"de hecho,
Mi padre era Jiang Yunshan, quien fue gobernador general de Liangjiang, un cargo que le fue otorgado por la dinastía Qing.
"¡Gobernador!"
"¡Ah!"
"¡Cielos!"
Los ojos del tío Jiu se abrieron de par en par, y Ren Tingting, Wen Cai y Qiu Sheng se quedaron tan impactados que se levantaron de un salto. El grupo miró a Jiang Fan con la boca abierta, sin poder articular palabra.
«Señores, esto es innecesario. Si bien la dinastía Qing nombró a mi padre gobernador general de Liangjiang, ya estaba condenada al fracaso. Constantemente estallaban rebeliones en diversas partes del país. Las tres provincias de Jiangsu, Anhui y Jiangxi, de las que mi padre estaba a cargo, eran zonas clave para las actividades revolucionarias. Además, aparte del Nuevo Ejército de Yuan Shikai, el ejército Qing estaba compuesto por inútiles incompetentes.»

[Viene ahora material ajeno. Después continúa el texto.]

(* ===== verification/Scenario.v ===== *)
(** * A small concrete engine

    A KV pool of 32 slots, 8 Mamba slots, 4 request rows of 32 positions and
    a clock that counts, on which the theorems' hypotheses are instantiated
    and the operations evaluated. *)

From stdpp Require Import strings.
From S2P Require Import Prelude PyDict Allocator Policy Segmenter TokenAllocator MambaAllocator.
From S2P Require Import Engine ReqPool PICache.

Definition demo_engine := Engine TokenToKVPoolAllocator MambaSlotAllocator.

Definition demo_cfg (mode : string) (min_tokens : Z) : PICConfig :=
  mkConfig (default (mkPolicy ADDITION false false) (dict_get mode POLICIES))
    false false min_tokens SEAM_SINK_DEFAULT.

Definition demo_clock (n : nat) : Z := Z.of_nat n.

Definition demo0 : demo_engine :=
  mkEngine (token_alloc_init 32 false) (mamba_alloc_init 8)
    (pool_init 4 32 false false 0) [] [] 0 0 0.

Definition demo_req (ids : list Z) (segs : list (Z * Z)) : Req :=
  mkReq ids [] None None false None None 0 0 0 [] 0 0 (Some segs) [] [] [] None [] [] [] [] [] false.

(** A request in row 1 with allocated miss slots. *)
Definition demo_req_slots (ids : list Z) (segs miss : list (Z * Z))
    (slots : list (Z * Z * MissSlots)) (mb : option Z) (committed : Z) : Req :=
  mkReq ids [] (Some 1) mb false None None 0 committed committed [] 0 0 (Some segs) [] miss []
    None [] slots [] [] [] false.

(** Take [n] KV slots and one Mamba slot from the pools. *)
Definition demo_take (n : Z) (s : demo_engine) : list Z * Z * demo_engine :=
  let '(k, kv') := alloc n (kv s) in
  let '(m, mb') := alloc 1 (mamba s) in
  (default [] k, default 0 (m ≫= head), set_mamba mb' (set_kv kv' s)).

(** The engine after caching the tokens [ids]. *)
Definition demo_cache (ids : list Z) (s : demo_engine) : demo_engine :=
  let '(k, m, s1) := demo_take (len ids) s in
  (insert_segment demo_clock (segment_hash ids) ids k m s1).2.
(* ===== verification/PICacheMatch.v ===== *)
(** * Matching a request's segments

    [PICache.match_prefix] is characterised by a pure function of the index,
    and the plan [Req.init_next_round_input] derives from it (which positions
    are forwarded, which slots are reused) is shown to cover the prompt
    exactly once. *)

From S2P Require Import Prelude PyDict Allocator Policy Segmenter Engine ReqPool PICache.
From S2P Require Import PICacheFacts.

(** ** What matching returns *)

Section match_prefix.
Context {KV MB : Type} `{AllocatorOps KV} `{AllocatorOps MB}.
Context (cfg : PICConfig) (monotonic : nat -> Z).
Implicit Types s : Engine KV MB.

(** The entry the [i]-th of [n] segments resolves to. *)
Definition match_one (r : Req) (n : Z) s (x : Z * (Z * Z)) : option nat :=
  if (x.1 =? n - 1) || too_short cfg x.2.1 x.2.2 then None
  else lookup_segment (segment_hash (seg_tokens r x.2)) (seg_tokens r x.2) s.

Definition matched (r : Req) s : list (option nat) :=
  match_one r (len (segs_of r)) s <$> enumerate (segs_of r).

(** Width of the re-forwarded seam at the head of the [i]-th segment. *)
Definition seam_width (i : Z) (seg : Z * Z) : Z :=
  if recompute (policy cfg) && (0 <? i) then
    match resolve_seam_sink_tokens (seam_sink cfg) (seg.2 - seg.1 - 1) with
    | Ret k => Z.max 0 k
    | Raise _ => 0
    end
  else 0.

(** Slots reused for one segment, and its seam positions. *)
Definition reused s (x : Z * ((Z * Z) * option nat)) : list Z :=
  match x.2.2 with
  | None => []
  | Some i => slice_from (full_kv_slots (deref s i)) (seam_width x.1 x.2.1)
  end.

Definition seam_of (x : Z * ((Z * Z) * option nat)) : list (Z * Z * list Z) :=
  let w := seam_width x.1 x.2.1 in
  match x.2.2 with
  | Some _ => if 0 <? w then [(x.2.1, pyrange x.2.1.1 (x.2.1.1 + w))] else []
  | None => []
  end.

(** The knob resolves to a token count (it is not infinite or NaN). *)
Definition seam_sink_ok : Prop :=
  recompute (policy cfg) = true ->
  forall n, exists k, resolve_seam_sink_tokens (seam_sink cfg) n = Ret k.

Lemma match_loop r n acc xs s :
  wp (mfold (match_step cfg monotonic r n) acc xs)
     (fun res s' => res = acc ++ (match_one r n s <$> xs) /\ same_but_recency s s')
     (fun _ _ => False) s.
Proof.
  apply wp_mfold with (I := fun done_ res s' =>
    res = acc ++ (match_one r n s <$> done_) /\ same_but_recency s s').
  - by rewrite app_nil_r.
  - intros done_ [i [start end_]] rest res s' _ [-> Hs].
    unfold match_step. rewrite fmap_app, app_assoc, list_fmap_singleton.
    unfold match_one at 4. cbn [fst snd]. case_if.
    + by apply wp_ret.
    + apply wp_bind. eapply wp_mono; [apply match_segment_spec| |done].
      intros o s'' [-> Hs']. apply wp_ret.
      rewrite <- (lookup_segment_proper _ _ _ _ Hs). split; [done|by etrans].
  - done.
Qed.

Lemma slice_from_0 {A} (l : list A) : slice_from l 0 = l.
Proof. unfold slice_from, pyidx. cbn. rewrite Z.min_l by apply len_nonneg. done. Qed.

Definition seam_dict (d : list (Z * Z * list Z)) (xs : list (Z * ((Z * Z) * option nat))) :=
  foldl (fun d p => dict_set p.1 p.2 d) d (concat (seam_of <$> xs)).

Lemma seam_dict_cons d x xs : seam_dict d (x :: xs) = seam_dict (seam_dict d [x]) xs.
Proof.
  unfold seam_dict. rewrite fmap_cons, list_fmap_singleton. cbn [concat].
  by rewrite foldl_app, app_nil_r.
Qed.

Lemma hit_step_spec slots r x s :
  seam_sink_ok ->
  hit_step cfg (slots, r) x s =
  (Ret (slots ++ reused s x,
        set_pic_hit_seam_positions (seam_dict (pic_hit_seam_positions r) [x]) r), s).
Proof.
  intros Hk. destruct x as [i [[start end_] [eid|]]]; cycle 1.
  { unfold hit_step, reused, seam_dict. cbn. rewrite app_nil_r. by destruct r. }
  unfold seam_dict. rewrite list_fmap_singleton. cbn [concat]. rewrite app_nil_r.
  unfold hit_step, reused, seam_of, seam_width. cbn [fst snd].
  unfold mbind, M_bind, get.
  destruct (recompute (policy cfg)) eqn:Hr; cbn [andb]; cycle 1.
  { cbn. rewrite slice_from_0. by destruct r. }
  destruct (0 <? i); cycle 1.
  { cbn. rewrite slice_from_0. by destruct r. }
  destruct (Hk Hr (end_ - start - 1)) as [k Hk']. unfold of_outcome. rewrite Hk'.
  destruct (0 <? k) eqn:Hp; breflect.
  - rewrite Z.max_r by lia. rewrite (proj2 (Z.ltb_lt 0 k)) by lia. cbn. done.
  - rewrite Z.max_l by lia. cbn. rewrite slice_from_0. by destruct r.
Qed.

Lemma hit_loop xs slots r s :
  seam_sink_ok ->
  mfold (hit_step cfg) (slots, r) xs s =
  (Ret (slots ++ concat (reused s <$> xs),
        set_pic_hit_seam_positions (seam_dict (pic_hit_seam_positions r) xs) r), s).
Proof.
  intros Hk. revert slots r. induction xs as [|x xs IH]; intros slots r.
  { cbn. rewrite app_nil_r. by destruct r. }
  cbn [mfold]. unfold mbind at 1, M_bind at 1. rewrite hit_step_spec by done.
  rewrite IH, fmap_cons. cbn [concat]. rewrite <- app_assoc.
  by rewrite (seam_dict_cons _ x xs).
Qed.

Lemma reused_recency s s' x : same_but_recency s s' -> reused s' x = reused s x.
Proof.
  intros Hs. unfold reused. destruct x.2.2; [|done]. by rewrite (sbr_kv_slots _ _ _ Hs).
Qed.

(** The request as [match_prefix] leaves it. *)
Definition with_seams (r : Req) (per_seg : list (option nat)) : Req :=
  let d := if recompute (policy cfg) then [] else pic_hit_seam_positions r in
  set_pic_hit_seam_positions (seam_dict d (enumerate (zip (segs_of r) per_seg))) r.

Lemma match_prefix_spec r s :
  seam_sink_ok -> disable cfg = false -> segs_of r <> [] ->
  wp (match_prefix cfg monotonic (Some r))
     (fun res s' =>
        res = (mkMatch (concat (reused s <$> enumerate (zip (segs_of r) (matched r s))))
                       (Some (matched r s)),
               Some (with_seams r (matched r s))) /\
        same_but_recency s s')
     (fun _ _ => False) s.
Proof.
  intros Hk Hd Hne. unfold match_prefix. rewrite Hd.
  assert ((len (segs_of r) =? 0) = false) as ->.
  { apply Z.eqb_neq. destruct (segs_of r); [done|]. rewrite len_cons.
    pose proof (len_nonneg l). lia. }
  cbn [orb]. set (r0 := if recompute (policy cfg) then _ else r).
  apply wp_bind. eapply wp_mono; [apply match_loop| |done].
  intros per_seg s' [-> Hs]. cbn [app].
  replace (match_one r0 (len (segs_of r)) s <$> enumerate (segs_of r))
    with (matched r s) by (unfold r0, matched; by case_if).
  apply wp_bind. unfold wp at 1. rewrite hit_loop by done. cbn [fst snd].
  apply wp_ret. split; [|done]. cbn [app]. f_equal.
  - f_equal. f_equal. apply list_fmap_ext. intros j x _. by apply reused_recency.
  - unfold with_seams, r0. by destruct (recompute (policy cfg)).
Qed.

End match_prefix.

"Mi padre fue nombrado para su cargo menos de un año antes de perderlo indirectamente debido al levantamiento de Nanchang. Finalmente, el gobierno Qing lo convocó a Pekín y nunca regresó."
Mientras Jiang Fan hablaba, sus ojos se llenaron de lágrimas. Forzó una sonrisa y dijo: "En aquel entonces, estudiaba en Estados Unidos, y así fue como escapé de las manos de los revolucionarios y de la dinastía Qing. No fue hasta que se estableció la República de China que me atreví a regresar al país con algunos colegas. Planeábamos viajar por todo el país para comprender el sufrimiento de la gente y así contribuir al desarrollo del país".
Jiang Fan ya era guapo, y la alta calidad de vida moderna ha hecho que su piel sea clara y tersa.
Tras haber librado batallas a vida o muerte estos dos últimos días, su comportamiento es aún más extraordinario que el de una persona común. Sumado a lo que dijo antes, esto hace que el tío Jiu y los demás no tengan ninguna duda sobre Jiang Fansheng.
"¡Golpe!"
Qiu Sheng aplaudió y levantó el pulgar a Jiang Fan, diciendo: "Joven Maestro Jiang, si antes lo admiraba por su magnanimidad, ahora yo, Qiu Sheng, lo admiro de verdad desde lo más profundo de mi corazón. Si alguna vez necesita nuestra ayuda en el futuro, ¡no dude en decírnoslo!".
El tío Nine asintió y dijo con emoción: "Jamás imaginé que, después de haber vivido casi toda mi vida, volvería a encontrarme con una persona tan magnánima como el joven maestro Jiang a mi avanzada edad. ¡Me siento verdaderamente honrado!".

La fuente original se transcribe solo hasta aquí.